Answer with the exact lines of the following material from the one containing "exists h. split;" through the one containing "returns the bytes", both end lines included.
[[ Extracted information open ]]
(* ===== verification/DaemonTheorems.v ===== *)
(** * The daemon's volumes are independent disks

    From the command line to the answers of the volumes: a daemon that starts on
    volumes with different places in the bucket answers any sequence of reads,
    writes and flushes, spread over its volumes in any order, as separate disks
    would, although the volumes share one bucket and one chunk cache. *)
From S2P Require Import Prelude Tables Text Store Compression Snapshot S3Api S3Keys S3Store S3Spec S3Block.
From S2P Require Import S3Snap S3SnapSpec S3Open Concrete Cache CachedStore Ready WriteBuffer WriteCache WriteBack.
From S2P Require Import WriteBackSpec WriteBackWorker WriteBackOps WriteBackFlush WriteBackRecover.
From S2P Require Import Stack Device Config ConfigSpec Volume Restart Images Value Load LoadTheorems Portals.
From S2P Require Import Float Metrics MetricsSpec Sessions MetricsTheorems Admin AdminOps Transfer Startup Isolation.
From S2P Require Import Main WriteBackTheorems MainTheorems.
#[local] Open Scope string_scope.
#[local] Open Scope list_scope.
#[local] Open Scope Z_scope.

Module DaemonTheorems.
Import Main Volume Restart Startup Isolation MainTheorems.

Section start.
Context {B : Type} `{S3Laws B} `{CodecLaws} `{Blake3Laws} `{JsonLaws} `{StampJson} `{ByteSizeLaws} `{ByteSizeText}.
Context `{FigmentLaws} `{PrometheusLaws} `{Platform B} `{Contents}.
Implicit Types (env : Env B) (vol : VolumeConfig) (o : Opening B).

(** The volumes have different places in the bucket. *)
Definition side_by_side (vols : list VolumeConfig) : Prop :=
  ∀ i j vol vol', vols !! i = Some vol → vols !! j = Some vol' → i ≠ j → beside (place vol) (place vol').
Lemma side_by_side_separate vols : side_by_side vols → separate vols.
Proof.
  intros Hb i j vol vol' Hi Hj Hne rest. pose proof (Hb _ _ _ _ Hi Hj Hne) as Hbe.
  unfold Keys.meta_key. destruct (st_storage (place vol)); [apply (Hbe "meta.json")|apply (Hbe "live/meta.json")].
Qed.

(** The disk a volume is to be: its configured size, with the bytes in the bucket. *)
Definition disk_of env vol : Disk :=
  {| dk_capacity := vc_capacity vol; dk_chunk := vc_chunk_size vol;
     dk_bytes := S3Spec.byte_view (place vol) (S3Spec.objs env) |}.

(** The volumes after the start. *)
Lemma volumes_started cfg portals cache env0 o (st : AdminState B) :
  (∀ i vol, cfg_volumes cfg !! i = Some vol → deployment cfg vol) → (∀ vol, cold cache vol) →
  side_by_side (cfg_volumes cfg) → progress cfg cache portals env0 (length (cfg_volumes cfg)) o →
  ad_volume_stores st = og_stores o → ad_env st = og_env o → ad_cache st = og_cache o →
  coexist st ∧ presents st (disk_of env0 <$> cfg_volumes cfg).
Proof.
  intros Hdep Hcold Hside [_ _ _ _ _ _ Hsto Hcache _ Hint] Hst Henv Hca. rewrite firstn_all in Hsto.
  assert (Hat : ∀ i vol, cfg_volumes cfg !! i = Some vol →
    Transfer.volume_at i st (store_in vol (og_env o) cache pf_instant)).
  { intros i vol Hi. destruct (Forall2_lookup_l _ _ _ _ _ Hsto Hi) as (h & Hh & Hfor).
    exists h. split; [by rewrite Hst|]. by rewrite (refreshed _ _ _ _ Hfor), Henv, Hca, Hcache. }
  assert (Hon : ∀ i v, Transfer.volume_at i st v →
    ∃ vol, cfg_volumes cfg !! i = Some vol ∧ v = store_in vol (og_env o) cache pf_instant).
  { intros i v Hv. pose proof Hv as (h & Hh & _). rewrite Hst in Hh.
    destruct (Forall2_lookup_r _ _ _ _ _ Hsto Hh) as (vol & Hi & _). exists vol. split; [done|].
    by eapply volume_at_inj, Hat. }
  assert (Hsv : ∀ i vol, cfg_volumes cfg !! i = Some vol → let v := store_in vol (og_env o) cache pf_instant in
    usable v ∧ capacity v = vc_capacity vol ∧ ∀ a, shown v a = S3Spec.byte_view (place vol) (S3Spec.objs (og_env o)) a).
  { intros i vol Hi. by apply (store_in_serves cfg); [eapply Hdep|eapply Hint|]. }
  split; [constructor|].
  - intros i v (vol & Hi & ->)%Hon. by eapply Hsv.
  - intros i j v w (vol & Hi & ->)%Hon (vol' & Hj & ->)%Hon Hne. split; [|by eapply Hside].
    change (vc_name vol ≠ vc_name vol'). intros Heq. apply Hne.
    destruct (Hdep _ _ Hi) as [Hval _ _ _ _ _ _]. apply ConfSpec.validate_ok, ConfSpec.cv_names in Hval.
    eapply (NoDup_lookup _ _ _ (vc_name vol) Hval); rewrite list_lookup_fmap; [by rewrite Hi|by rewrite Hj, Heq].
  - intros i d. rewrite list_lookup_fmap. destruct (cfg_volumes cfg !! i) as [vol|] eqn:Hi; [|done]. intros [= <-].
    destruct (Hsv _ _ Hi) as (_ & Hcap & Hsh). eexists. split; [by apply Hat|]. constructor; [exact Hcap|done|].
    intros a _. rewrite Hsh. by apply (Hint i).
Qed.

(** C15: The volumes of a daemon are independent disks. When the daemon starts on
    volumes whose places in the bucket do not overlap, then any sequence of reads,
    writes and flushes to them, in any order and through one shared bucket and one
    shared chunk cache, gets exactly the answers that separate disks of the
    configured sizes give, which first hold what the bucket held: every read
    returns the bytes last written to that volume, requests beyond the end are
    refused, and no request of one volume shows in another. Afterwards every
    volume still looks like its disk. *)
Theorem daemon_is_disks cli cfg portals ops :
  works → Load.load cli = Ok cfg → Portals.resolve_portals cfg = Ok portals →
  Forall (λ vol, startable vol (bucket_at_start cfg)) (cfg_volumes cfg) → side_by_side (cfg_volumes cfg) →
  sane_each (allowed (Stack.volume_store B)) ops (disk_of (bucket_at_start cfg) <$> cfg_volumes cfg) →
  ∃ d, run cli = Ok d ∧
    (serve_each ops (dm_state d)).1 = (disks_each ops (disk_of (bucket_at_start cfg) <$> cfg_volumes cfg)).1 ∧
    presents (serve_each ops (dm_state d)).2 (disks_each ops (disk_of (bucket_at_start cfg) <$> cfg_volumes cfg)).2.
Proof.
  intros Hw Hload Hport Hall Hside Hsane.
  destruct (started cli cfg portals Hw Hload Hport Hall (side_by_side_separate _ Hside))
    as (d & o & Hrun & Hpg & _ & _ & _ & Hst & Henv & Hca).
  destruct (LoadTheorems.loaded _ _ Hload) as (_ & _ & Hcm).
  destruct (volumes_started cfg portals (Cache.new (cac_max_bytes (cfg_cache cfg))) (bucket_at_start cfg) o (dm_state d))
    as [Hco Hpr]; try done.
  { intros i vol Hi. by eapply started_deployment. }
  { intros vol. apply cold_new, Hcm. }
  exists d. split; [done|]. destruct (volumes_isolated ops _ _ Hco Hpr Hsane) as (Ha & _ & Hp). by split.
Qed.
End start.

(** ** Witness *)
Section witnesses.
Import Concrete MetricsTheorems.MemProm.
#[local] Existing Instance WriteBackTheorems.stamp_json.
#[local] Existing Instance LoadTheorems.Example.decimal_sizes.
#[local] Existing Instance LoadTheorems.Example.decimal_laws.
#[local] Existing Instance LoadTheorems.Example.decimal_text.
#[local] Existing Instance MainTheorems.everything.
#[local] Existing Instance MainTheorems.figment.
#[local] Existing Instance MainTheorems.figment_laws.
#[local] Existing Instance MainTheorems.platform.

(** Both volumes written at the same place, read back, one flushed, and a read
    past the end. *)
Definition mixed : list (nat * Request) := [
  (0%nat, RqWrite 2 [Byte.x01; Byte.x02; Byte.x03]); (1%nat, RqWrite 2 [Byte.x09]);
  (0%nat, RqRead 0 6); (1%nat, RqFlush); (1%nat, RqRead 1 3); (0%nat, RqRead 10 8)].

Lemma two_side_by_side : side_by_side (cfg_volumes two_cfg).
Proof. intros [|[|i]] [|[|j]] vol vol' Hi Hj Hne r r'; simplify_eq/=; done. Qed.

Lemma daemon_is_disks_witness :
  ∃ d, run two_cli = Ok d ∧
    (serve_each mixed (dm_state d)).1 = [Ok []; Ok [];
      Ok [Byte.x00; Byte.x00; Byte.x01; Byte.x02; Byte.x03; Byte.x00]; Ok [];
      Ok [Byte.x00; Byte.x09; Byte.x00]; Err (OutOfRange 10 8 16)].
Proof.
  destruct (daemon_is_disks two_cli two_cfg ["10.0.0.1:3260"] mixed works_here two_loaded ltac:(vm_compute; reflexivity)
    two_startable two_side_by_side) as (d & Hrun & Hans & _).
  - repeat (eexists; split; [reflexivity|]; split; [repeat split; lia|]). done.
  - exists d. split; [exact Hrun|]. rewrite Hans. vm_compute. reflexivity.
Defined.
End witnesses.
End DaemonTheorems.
[[ Extracted information closed ]]
[Expected output]
    exists h. split; [by rewrite Hst|]. by rewrite (refreshed _ _ _ _ Hfor), Henv, Hca, Hcache. }
  assert (Hon : ∀ i v, Transfer.volume_at i st v →
    ∃ vol, cfg_volumes cfg !! i = Some vol ∧ v = store_in vol (og_env o) cache pf_instant).
  { intros i v Hv. pose proof Hv as (h & Hh & _). rewrite Hst in Hh.
    destruct (Forall2_lookup_r _ _ _ _ _ Hsto Hh) as (vol & Hi & _). exists vol. split; [done|].
    by eapply volume_at_inj, Hat. }
  assert (Hsv : ∀ i vol, cfg_volumes cfg !! i = Some vol → let v := store_in vol (og_env o) cache pf_instant in
    usable v ∧ capacity v = vc_capacity vol ∧ ∀ a, shown v a = S3Spec.byte_view (place vol) (S3Spec.objs (og_env o)) a).
  { intros i vol Hi. by apply (store_in_serves cfg); [eapply Hdep|eapply Hint|]. }
  split; [constructor|].
  - intros i v (vol & Hi & ->)%Hon. by eapply Hsv.
  - intros i j v w (vol & Hi & ->)%Hon (vol' & Hj & ->)%Hon Hne. split; [|by eapply Hside].
    change (vc_name vol ≠ vc_name vol'). intros Heq. apply Hne.
    destruct (Hdep _ _ Hi) as [Hval _ _ _ _ _ _]. apply ConfSpec.validate_ok, ConfSpec.cv_names in Hval.
    eapply (NoDup_lookup _ _ _ (vc_name vol) Hval); rewrite list_lookup_fmap; [by rewrite Hi|by rewrite Hj, Heq].
  - intros i d. rewrite list_lookup_fmap. destruct (cfg_volumes cfg !! i) as [vol|] eqn:Hi; [|done]. intros [= <-].
    destruct (Hsv _ _ Hi) as (_ & Hcap & Hsh). eexists. split; [by apply Hat|]. constructor; [exact Hcap|done|].
    intros a _. rewrite Hsh. by apply (Hint i).
Qed.

(** C15: The volumes of a daemon are independent disks. When the daemon starts on
    volumes whose places in the bucket do not overlap, then any sequence of reads,
    writes and flushes to them, in any order and through one shared bucket and one
    shared chunk cache, gets exactly the answers that separate disks of the
    configured sizes give, which first hold what the bucket held: every read
    returns the bytes last written to that volume, requests beyond the end are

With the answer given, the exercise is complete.